The theologians Helmut Hoping and Magnus Striet are on opposite sides of the argument on Church reform. In a new book, they argue whether and which reforms are necessary in the Church – and show that the problems lie deeper than thought.
What is the future of the Catholic Church? What reforms are needed? German Catholics have been arguing about that for a long time. Since 2019, some 230 delegates – bishops, members of religious orders, scholars and representatives of associations – have been debating change in the Synodal Path reform consultations. The project is addressing what women should be permitted to do, power, the role of priests and sexual morality.
The last round of talks will take place from March 9 to 11. One sticking point is that many issues cannot be resolved in Germany but only in Rome where the official teachings of the Church are managed. Some theologians say this is why the German talks are missing the real problem – and that it first needs to be clarified which issues can be changed at all and who is allowed to do what.
The professors Helmut Hoping and Magnus Striet, conservative and liberal respectively, have been teaching together in Freiburg for many years. Although they are not taking part in the Synodal Path, they represent the substance of the conflict that keeps coming up in the consultations. They have written a 140-page treatise entitled “God, Friend of Freedom” which has now been published by Herder-Verlag. The book shows why the debate has become so deadlocked – and why voices from Rome keep ringing out in an attempt to put the Germans in their place.

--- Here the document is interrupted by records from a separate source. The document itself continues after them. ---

(* ===== verification/Core.v ===== *)
(** * Core: the shared types and traits of [nscale-core]

    Models [error.rs], [job.rs] and [traits.rs] of
    [crates/nscale-core/src].  The newtypes [JobId] and [ServiceName] are the
    strings they wrap.  A trait is a class over the world its methods run in. *)

From S2P Require Import Prelude Str F64.
Local Open Scope Z_scope.

Abbreviation JobId := string (only parsing).
Abbreviation ServiceName := string (only parsing).

(** What the program observes of an HTTP client error. *)
Record reqwest_error := mkReqwestError {
  re_display : string;
  re_is_connect : bool;
  re_is_timeout : bool;
  re_status : option Z }.

(** ** error.rs *)
Module NscaleError.
Inductive t : Type :=
| Nomad (msg : string)
| DeploymentInProgress (job_id : string) (operation : string)
| Consul (msg : string)
| Store (msg : string)
| Proxy (msg : string)
| WakeTimeout (job_id : string) (elapsed_secs : f64)
| JobNotFound (job_id : string)
| JobNotReady (msg : string)
| WakeAbandoned (job_id : string)
| Config (msg : string)
| Http (source : reqwest_error)
| Json (msg : string).
End NscaleError.

(** The [#[error("...")]] formats: [to_string]. *)
Definition error_to_string (e : NscaleError.t) : string :=
  match e with
  | NscaleError.Nomad m => "nomad API error: " +:+ m
  | NscaleError.DeploymentInProgress j op =>
      "nomad deployment in progress for job " +:+ j +:+ " while attempting " +:+ op
  | NscaleError.Consul m => "consul API error: " +:+ m
  | NscaleError.Store m => "store error: " +:+ m
  | NscaleError.Proxy m => "proxy error: " +:+ m
  | NscaleError.WakeTimeout j s =>
      "wake timeout for job " +:+ j +:+ " after " +:+ show_f64_1 s +:+ "s"
  | NscaleError.JobNotFound j => "job not found: " +:+ j
  | NscaleError.JobNotReady m => "job not ready: " +:+ m
  | NscaleError.WakeAbandoned j =>
      "wake abandoned for job " +:+ j +:+ ": all subscribers disconnected"
  | NscaleError.Config m => "configuration error: " +:+ m
  | NscaleError.Http e => "HTTP error: " +:+ re_display e
  | NscaleError.Json m => "JSON error: " +:+ m
  end.

Abbreviation Result A := (res NscaleError.t A).
Abbreviation M W A := (ST W (res NscaleError.t A)).

(** ** Panics and dropped futures

    How the body of an [async] function ends without returning: a panic unwinds
    it, or the task that polls it drops it at an [await].  Either way the values
    it holds are dropped. *)
Module Unwound.
Inductive t : Type :=
| Dropped
| Panicked (message : string).
End Unwound.

(** [Duration] and [Instant] arithmetic, in nanoseconds; the error is the message
    of the panic.  A [Duration] has [u64] seconds, an [Instant] [i64] seconds. *)
Definition duration_max : Z := u64_max * nanos_per_sec + 999999999.
Definition instant_max : Z := 2 ^ 63 * nanos_per_sec - 1.

Definition duration_add (a b : Z) : res string Z :=
  if bool_decide (a + b <= duration_max) then Ok (a + b) else Err "overflow when adding durations".
Definition duration_mul (a n : Z) : res string Z :=
  if bool_decide (a * n <= duration_max) then Ok (a * n) else Err "overflow when multiplying duration by scalar".
Definition instant_add (t d : Z) : res string Z :=
  if bool_decide (t + d <= instant_max) then Ok (t + d) else Err "overflow when adding duration to instant".

(** ** job.rs *)
Record Endpoint := mkEndpoint { host : string; port : Z }.

(** [Endpoint::new]: [host] is what converts into a string. *)
Definition new_endpoint {H} (into : H -> string) (host : H) (port : Z) : Endpoint := mkEndpoint (into host) port.
(** [Display]. *)
Definition show_endpoint (e : Endpoint) : string := host e +:+ ":" +:+ show_Z (port e).
Definition endpoint_address (e : Endpoint) : string := host e +:+ ":" +:+ show_Z (port e).
Definition endpoint_base_url (e : Endpoint) (scheme : string) : string :=
  scheme +:+ "://" +:+ host e +:+ ":" +:+ show_Z (port e).

Record JobRegistration := mkReg {
  job_id : JobId;
  service_name : ServiceName;
  nomad_group : string }.

(** The state of a managed job; an instant is in nanoseconds. *)
Module JobState.
Inductive t : Type :=
| Dormant
| Waking (since : Z)
| Ready (endpoint : Endpoint)
| Draining (since : Z).
End JobState.

Definition job_is_dormant (s : JobState.t) : bool := match s with JobState.Dormant => true | _ => false end.
Definition job_is_waking (s : JobState.t) : bool := match s with JobState.Waking _ => true | _ => false end.
Definition job_is_ready (s : JobState.t) : bool := match s with JobState.Ready _ => true | _ => false end.
Definition job_is_draining (s : JobState.t) : bool := match s with JobState.Draining _ => true | _ => false end.

#[export] Instance Endpoint_eq_dec : EqDecision Endpoint.
Proof. solve_decision. Defined.
#[export] Instance JobRegistration_eq_dec : EqDecision JobRegistration.
Proof. solve_decision. Defined.
#[export] Instance reqwest_error_eq_dec : EqDecision reqwest_error.
Proof. solve_decision. Defined.
#[export] Instance NscaleError_eq_dec : EqDecision NscaleError.t.
Proof. solve_decision. Defined.

(** ** traits.rs *)
Class Orchestrator (W : Type) := {
  scale_up : JobId -> string -> Z -> M W unit;
  scale_down : JobId -> string -> M W unit;
  get_job_count : JobId -> string -> M W Z;
  get_healthy_endpoint : JobId -> M W (option Endpoint) }.

Class ServiceDiscovery (W : Type) := {
  register_fallback : ServiceName -> Endpoint -> M W unit;
  deregister_fallback : ServiceName -> M W unit;
  wait_for_healthy : ServiceName -> Z -> M W Endpoint }.

Class ActivityStore (W : Type) := {
  record_activity : JobId -> M W unit;
  get_idle_jobs : Z -> M W (list JobId);
  has_activity : JobId -> M W bool;
  try_acquire_lock : string -> Z -> M W bool;
  release_lock : string -> M W unit;
  remove_activity : JobId -> M W unit }.

Class MissingJobTracker (W : Type) := {
  increment_not_found : JobId -> M W Z;
  clear_not_found : JobId -> M W unit }.

(** A change of a durable registration store. *)
Module RegistrationEvent.
Inductive t : Type :=
| Upsert (reg : JobRegistration)
| Remove (reg : JobRegistration).
End RegistrationEvent.

(** A stream, as the items it yields: [None] from its end on. *)
Abbreviation Stream A := (nat -> option A).

Class DurableRegistry (W : Type) := {
  store_registration : JobRegistration -> M W unit;
  remove_registration : JobId -> M W unit;
  get_by_job_id : JobId -> M W (option JobRegistration);
  get_by_service_name : ServiceName -> M W (option JobRegistration);
  durable_list_all : M W (list JobRegistration);
  watch_registrations : M W (Stream RegistrationEvent.t) }.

The core of the problem is that theologians have been wrestling for centuries about how God makes himself known to people in the course of history – and how people can speak of God: whether this involves fixed truths or whether everything people can say about God depends on the times in which they live and what influences their thinking and speaking.
Few today doubt that dogmas, i.e. fixed statements of faith that determine doctrine, did not fall from heaven but have developed historically. Conservatives like Hoping don’t doubt that either. But he says one cannot believe in God “only hypothetically”. Faith includes the certainty that the God passed down by the Church exists. And he emphasises that it must therefore be possible to “make definitive decisions in matters of faith”.
Striet takes a different approach: he argues that Christians have had differing interpretations of the Bible from the beginning. The fact that one has settled on a certain interpretation as the only correct one must be justified. He asks who actually determines what God’s will is and who thereby claims to have the authority to interpret it.
The Church has therefore created possibilities for itself to link its claim of unchanging doctrine with the actual ruptures in faith – for example by saying that there are important and less central tenets of faith that are binding in different ways.
Striet calls for such a correction in the Catholic understanding of human freedom. This is a highly valued right in democracies today, but the Church finds it difficult to address it – even though it often claims the opposite. According to Striet, most people are no longer prepared to obey in matters of faith if they do not feel convinced by arguments.
Times have changed, the theologians both agree on that. But they differ on what should follow from this. Democratic processes cannot establish truths of faith, Hoping believes. Striet says: history shows that these truths have have always been negotiated. What Rome once decided as final is no longer convincing even to some of the bishops. This is a further reason why it is unclear what will happen next.